Data shown =>

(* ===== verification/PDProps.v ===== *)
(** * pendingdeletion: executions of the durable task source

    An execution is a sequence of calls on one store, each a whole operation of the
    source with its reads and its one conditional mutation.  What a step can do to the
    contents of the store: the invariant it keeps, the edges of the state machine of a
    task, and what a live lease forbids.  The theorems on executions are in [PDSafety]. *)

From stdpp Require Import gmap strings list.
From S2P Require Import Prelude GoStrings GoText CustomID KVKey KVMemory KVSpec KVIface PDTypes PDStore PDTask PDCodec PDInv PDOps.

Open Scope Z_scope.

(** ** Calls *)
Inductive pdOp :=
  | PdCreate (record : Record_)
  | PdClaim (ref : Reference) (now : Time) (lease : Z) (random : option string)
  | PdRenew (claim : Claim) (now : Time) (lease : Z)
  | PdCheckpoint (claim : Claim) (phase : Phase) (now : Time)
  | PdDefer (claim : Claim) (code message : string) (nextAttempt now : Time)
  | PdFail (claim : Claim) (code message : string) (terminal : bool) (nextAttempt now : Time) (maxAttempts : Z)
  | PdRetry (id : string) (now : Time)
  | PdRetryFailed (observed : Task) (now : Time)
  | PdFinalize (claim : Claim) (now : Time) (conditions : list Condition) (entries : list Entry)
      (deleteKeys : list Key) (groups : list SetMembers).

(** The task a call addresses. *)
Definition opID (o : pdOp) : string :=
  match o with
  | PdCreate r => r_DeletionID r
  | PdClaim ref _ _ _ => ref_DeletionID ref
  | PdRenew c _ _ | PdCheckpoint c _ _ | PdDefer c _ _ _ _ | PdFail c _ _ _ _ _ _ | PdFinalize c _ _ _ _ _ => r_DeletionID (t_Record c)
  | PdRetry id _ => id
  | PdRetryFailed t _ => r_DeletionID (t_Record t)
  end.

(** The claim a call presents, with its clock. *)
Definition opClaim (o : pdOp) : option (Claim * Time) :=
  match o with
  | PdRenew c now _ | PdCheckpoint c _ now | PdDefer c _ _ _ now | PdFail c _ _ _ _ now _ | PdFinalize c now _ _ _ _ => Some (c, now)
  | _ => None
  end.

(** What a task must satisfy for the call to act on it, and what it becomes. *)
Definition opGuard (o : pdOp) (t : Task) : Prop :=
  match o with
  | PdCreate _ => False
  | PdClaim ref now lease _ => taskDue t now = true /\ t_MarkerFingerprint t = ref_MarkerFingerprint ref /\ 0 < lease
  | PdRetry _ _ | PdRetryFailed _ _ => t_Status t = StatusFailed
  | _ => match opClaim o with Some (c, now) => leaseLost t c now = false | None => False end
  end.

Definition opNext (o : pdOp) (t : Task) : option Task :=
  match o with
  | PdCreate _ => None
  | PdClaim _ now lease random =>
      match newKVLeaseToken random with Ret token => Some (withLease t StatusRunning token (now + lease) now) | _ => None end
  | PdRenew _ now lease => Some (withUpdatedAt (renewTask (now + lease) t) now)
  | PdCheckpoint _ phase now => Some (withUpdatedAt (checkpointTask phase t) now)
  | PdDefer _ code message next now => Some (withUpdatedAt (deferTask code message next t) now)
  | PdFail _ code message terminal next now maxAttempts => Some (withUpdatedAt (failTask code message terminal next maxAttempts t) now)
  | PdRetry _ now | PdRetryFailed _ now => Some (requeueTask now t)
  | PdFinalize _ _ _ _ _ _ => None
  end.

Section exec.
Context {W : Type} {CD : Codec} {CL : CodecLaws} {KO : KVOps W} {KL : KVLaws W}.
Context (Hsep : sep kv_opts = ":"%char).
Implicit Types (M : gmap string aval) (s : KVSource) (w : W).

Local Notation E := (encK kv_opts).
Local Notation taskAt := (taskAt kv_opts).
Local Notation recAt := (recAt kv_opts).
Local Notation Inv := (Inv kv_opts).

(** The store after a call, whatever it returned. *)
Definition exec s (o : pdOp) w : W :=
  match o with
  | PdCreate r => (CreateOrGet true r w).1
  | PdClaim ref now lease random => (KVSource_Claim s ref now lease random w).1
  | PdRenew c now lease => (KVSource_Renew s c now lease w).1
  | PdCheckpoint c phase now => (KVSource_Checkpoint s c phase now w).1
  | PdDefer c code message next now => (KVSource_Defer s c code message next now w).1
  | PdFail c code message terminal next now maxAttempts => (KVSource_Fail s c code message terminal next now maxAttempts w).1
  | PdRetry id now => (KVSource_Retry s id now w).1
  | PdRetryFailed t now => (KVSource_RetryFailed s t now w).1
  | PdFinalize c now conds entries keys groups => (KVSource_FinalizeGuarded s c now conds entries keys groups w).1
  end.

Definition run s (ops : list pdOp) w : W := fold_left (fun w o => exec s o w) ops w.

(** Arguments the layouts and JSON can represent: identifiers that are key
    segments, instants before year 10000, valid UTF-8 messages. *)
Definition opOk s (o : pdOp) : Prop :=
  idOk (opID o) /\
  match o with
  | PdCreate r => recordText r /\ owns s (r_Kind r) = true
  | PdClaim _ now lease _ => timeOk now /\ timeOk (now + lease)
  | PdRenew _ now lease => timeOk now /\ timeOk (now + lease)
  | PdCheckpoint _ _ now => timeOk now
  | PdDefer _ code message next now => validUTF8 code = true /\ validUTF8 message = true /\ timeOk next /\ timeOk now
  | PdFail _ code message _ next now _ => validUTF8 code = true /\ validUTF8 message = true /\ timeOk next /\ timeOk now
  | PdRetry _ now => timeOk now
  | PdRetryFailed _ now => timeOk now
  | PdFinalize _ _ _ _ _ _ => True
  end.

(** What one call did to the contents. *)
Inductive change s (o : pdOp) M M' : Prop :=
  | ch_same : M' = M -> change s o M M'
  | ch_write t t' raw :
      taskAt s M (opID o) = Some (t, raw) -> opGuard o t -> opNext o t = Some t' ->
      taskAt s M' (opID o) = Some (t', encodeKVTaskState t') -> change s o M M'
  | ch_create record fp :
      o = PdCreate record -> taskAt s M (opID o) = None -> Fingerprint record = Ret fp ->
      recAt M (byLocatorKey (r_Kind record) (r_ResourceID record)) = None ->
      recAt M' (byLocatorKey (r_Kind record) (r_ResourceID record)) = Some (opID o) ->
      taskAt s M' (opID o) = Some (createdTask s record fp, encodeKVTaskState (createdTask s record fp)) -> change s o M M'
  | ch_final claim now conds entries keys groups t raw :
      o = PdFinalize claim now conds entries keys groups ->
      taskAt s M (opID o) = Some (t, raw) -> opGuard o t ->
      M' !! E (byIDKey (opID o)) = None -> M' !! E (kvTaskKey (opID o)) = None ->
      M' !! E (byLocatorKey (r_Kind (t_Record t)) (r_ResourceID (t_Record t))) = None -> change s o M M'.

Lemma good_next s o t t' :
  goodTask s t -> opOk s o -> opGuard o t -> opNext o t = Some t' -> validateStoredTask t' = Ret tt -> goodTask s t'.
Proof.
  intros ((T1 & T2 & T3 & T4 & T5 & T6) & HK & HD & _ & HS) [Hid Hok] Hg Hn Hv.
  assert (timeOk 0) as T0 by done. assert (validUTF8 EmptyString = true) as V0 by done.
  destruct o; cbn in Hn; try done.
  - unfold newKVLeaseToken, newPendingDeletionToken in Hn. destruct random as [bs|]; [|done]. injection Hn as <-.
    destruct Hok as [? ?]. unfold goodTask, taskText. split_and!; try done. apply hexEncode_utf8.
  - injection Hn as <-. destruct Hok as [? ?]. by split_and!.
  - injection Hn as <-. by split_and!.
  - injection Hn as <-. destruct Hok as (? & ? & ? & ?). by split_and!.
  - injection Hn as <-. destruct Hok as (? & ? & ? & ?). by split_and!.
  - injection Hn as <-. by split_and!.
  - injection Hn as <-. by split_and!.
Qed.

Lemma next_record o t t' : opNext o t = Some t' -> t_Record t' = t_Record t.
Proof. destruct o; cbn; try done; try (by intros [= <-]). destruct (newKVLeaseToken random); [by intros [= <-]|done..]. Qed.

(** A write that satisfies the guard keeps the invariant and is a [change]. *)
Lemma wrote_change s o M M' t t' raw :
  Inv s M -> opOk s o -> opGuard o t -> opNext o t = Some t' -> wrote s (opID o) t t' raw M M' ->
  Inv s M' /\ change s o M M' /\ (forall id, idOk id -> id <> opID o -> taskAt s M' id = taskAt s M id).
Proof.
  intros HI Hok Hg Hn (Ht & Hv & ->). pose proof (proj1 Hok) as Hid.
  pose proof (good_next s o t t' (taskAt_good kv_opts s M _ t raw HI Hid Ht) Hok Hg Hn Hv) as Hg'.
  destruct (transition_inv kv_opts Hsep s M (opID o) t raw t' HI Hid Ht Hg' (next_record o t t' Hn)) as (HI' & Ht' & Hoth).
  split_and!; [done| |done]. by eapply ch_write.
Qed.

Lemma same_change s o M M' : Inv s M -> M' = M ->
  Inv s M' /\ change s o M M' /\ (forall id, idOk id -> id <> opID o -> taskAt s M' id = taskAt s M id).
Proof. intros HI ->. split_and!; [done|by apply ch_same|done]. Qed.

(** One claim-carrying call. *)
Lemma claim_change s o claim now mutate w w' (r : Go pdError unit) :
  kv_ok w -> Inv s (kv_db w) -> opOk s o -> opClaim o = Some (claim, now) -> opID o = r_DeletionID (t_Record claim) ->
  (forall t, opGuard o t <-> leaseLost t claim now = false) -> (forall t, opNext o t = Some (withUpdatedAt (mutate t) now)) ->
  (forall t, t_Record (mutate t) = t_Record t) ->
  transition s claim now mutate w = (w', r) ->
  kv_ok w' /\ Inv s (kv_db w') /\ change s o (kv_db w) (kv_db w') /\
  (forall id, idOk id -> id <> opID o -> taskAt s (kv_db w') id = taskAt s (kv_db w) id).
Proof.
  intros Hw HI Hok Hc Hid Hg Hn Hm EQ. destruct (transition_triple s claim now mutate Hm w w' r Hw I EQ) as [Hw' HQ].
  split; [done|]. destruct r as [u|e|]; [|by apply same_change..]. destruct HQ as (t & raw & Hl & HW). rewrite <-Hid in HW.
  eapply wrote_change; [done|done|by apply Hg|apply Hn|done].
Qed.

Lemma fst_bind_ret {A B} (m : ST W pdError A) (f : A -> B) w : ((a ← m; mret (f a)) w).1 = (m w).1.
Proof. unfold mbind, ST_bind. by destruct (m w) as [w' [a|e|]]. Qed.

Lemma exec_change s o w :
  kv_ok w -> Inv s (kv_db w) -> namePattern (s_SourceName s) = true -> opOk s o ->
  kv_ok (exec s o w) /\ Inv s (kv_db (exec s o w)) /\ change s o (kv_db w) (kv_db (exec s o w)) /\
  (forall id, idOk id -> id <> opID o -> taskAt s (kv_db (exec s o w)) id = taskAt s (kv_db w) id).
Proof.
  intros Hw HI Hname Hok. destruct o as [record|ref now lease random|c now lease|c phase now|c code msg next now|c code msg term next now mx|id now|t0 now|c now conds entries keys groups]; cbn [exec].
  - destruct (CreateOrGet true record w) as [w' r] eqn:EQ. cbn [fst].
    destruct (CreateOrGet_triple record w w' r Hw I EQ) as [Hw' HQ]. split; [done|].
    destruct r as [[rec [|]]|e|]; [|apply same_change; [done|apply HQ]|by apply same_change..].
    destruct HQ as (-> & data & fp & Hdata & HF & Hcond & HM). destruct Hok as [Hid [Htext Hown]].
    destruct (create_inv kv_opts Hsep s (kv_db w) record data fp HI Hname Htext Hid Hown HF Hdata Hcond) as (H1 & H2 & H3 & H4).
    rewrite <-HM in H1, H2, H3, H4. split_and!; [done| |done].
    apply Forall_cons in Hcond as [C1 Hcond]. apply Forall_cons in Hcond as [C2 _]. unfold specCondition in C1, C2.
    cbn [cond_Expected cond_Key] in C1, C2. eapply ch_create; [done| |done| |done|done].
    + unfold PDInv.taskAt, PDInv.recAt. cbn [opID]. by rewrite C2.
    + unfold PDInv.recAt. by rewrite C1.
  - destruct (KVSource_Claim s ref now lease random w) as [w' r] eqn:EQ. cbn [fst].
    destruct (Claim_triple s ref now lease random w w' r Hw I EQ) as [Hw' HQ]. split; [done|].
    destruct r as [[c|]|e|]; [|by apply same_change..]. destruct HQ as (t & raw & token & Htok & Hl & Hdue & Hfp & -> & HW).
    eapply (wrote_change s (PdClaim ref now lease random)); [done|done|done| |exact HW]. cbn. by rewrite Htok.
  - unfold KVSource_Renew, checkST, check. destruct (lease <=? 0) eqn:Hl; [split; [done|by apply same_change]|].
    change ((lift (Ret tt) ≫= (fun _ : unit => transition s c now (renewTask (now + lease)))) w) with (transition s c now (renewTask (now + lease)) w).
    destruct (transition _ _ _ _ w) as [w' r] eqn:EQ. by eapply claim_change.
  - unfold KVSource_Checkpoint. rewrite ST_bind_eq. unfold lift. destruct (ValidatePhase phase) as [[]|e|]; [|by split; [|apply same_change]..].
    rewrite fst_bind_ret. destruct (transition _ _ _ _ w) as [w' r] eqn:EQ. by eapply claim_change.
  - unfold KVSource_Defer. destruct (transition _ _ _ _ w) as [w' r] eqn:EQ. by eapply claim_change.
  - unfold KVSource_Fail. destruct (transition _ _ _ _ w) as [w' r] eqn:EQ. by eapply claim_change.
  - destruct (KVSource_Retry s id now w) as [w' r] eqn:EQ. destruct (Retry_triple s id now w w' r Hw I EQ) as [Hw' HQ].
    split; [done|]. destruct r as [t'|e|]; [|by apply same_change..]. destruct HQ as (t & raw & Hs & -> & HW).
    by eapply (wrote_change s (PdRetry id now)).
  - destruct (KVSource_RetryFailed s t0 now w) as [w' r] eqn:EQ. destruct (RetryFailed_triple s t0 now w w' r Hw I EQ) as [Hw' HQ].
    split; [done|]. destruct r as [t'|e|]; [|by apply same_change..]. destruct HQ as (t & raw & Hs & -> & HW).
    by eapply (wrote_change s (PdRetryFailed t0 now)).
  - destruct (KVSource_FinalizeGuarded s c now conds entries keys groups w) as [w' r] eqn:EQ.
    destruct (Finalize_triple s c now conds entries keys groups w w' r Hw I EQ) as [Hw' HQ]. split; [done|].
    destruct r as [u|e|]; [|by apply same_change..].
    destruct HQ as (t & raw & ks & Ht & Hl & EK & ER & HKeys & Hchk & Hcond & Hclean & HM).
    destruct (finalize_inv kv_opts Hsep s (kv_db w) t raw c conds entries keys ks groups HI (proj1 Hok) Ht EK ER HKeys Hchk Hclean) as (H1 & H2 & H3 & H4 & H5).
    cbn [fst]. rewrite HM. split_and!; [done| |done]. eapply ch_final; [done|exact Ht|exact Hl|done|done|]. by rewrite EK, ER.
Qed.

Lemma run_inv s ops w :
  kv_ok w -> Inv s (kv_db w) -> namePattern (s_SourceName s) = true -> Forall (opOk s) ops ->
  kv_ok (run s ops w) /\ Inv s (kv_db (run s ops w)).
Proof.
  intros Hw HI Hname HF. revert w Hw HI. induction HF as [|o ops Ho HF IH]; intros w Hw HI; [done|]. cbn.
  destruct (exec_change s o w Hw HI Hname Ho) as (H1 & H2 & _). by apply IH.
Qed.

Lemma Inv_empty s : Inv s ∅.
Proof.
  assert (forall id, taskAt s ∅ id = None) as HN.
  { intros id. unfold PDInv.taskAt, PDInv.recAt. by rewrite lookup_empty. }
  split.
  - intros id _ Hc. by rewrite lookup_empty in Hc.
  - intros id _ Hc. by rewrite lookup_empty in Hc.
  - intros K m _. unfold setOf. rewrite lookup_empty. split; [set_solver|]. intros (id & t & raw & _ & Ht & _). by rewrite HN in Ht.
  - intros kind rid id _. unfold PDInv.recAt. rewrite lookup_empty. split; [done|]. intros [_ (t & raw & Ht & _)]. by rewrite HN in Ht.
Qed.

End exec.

---

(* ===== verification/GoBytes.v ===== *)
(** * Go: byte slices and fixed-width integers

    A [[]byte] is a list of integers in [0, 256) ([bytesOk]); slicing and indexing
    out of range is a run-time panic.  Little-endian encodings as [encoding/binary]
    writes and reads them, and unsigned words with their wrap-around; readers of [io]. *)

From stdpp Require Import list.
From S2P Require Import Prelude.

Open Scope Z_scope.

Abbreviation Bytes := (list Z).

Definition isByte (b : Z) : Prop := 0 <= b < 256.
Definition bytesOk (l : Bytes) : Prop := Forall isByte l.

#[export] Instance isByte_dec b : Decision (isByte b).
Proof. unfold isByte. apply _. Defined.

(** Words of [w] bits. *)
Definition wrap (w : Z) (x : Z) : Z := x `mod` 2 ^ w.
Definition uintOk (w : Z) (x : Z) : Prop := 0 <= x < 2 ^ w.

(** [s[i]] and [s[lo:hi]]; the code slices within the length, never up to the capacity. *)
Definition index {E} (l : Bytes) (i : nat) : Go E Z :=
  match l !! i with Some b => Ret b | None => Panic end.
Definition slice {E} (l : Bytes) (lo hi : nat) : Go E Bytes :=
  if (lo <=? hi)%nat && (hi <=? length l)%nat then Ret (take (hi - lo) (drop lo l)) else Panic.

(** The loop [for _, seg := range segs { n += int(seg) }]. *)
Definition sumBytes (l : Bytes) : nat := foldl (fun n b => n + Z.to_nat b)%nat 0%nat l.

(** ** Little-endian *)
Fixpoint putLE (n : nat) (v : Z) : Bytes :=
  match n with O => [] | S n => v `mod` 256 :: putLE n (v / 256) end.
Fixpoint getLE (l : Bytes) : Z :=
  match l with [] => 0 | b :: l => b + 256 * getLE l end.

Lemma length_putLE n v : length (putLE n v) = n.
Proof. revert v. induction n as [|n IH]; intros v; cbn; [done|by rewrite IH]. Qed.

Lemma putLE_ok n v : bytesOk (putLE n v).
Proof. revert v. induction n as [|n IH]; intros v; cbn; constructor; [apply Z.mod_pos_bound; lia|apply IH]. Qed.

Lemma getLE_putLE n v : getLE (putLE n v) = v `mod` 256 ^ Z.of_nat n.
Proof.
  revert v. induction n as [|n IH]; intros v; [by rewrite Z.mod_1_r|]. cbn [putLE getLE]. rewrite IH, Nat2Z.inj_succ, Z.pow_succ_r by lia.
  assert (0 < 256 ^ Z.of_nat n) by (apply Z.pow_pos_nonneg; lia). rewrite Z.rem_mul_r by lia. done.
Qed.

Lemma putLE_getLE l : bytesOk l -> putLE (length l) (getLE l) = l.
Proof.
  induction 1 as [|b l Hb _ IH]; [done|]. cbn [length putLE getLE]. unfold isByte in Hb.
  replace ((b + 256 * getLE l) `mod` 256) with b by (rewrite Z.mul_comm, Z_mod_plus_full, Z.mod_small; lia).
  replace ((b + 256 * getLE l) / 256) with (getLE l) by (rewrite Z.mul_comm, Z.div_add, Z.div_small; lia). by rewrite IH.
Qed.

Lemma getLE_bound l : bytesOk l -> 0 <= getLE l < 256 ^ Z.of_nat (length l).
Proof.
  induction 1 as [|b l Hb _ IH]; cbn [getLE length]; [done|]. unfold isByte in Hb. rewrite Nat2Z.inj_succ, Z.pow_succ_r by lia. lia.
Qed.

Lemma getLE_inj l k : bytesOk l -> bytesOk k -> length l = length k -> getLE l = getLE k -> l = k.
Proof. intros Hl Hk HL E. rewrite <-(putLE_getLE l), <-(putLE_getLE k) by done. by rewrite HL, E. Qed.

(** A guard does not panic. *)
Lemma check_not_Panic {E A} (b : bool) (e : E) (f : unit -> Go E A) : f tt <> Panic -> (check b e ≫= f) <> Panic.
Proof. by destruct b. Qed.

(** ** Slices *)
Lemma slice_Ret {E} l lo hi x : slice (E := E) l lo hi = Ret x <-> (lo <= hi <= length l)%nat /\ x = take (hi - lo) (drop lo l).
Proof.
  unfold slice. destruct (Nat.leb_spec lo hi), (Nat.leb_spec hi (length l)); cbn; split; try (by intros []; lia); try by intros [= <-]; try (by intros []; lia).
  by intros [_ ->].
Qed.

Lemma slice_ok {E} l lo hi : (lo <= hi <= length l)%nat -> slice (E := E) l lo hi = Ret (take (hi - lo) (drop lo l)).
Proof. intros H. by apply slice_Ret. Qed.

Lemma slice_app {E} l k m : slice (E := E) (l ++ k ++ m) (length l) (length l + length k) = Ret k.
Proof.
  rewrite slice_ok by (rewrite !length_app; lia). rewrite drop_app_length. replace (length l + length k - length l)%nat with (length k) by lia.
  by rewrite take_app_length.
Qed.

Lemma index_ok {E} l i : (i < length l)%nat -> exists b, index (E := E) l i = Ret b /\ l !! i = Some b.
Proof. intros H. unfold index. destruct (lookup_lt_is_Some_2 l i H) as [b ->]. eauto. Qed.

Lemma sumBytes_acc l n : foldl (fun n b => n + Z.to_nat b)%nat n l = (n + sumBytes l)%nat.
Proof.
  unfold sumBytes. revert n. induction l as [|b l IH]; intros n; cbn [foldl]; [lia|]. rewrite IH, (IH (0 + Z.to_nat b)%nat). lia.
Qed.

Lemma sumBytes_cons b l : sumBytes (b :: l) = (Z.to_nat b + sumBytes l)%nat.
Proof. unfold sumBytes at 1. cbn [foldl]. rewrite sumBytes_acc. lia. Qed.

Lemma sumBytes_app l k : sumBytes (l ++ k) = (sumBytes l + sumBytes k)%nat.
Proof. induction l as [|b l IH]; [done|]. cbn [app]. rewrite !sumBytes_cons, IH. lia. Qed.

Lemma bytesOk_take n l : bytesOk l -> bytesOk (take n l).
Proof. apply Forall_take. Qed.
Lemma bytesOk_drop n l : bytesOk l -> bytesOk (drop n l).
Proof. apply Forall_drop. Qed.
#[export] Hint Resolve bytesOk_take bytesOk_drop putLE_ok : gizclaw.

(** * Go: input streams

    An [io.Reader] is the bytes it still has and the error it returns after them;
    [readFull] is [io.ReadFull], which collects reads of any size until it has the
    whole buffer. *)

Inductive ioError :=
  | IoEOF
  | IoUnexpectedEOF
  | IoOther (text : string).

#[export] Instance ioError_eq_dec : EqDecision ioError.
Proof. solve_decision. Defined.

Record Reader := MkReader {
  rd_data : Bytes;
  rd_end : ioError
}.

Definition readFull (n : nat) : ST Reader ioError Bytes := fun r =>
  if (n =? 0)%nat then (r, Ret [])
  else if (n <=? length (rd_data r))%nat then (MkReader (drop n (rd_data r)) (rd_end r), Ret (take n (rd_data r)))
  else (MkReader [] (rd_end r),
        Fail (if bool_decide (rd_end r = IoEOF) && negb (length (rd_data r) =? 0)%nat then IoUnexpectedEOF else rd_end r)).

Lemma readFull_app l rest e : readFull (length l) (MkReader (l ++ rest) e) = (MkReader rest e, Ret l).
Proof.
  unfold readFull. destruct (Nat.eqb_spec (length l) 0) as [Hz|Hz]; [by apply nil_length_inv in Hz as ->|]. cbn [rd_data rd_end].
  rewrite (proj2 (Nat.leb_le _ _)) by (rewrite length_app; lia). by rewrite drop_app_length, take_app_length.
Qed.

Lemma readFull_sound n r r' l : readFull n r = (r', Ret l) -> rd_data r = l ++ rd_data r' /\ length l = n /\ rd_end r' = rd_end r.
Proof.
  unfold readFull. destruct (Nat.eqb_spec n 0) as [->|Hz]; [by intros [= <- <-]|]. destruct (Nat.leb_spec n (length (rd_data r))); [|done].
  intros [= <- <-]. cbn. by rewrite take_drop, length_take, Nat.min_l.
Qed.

What you need to do =>
Which lines of the listing above hold the word "gmap"? Copy each of them.

Output of the exercise =>
From stdpp Require Import gmap strings list.
Implicit Types (M : gmap string aval) (s : KVSource) (w : W).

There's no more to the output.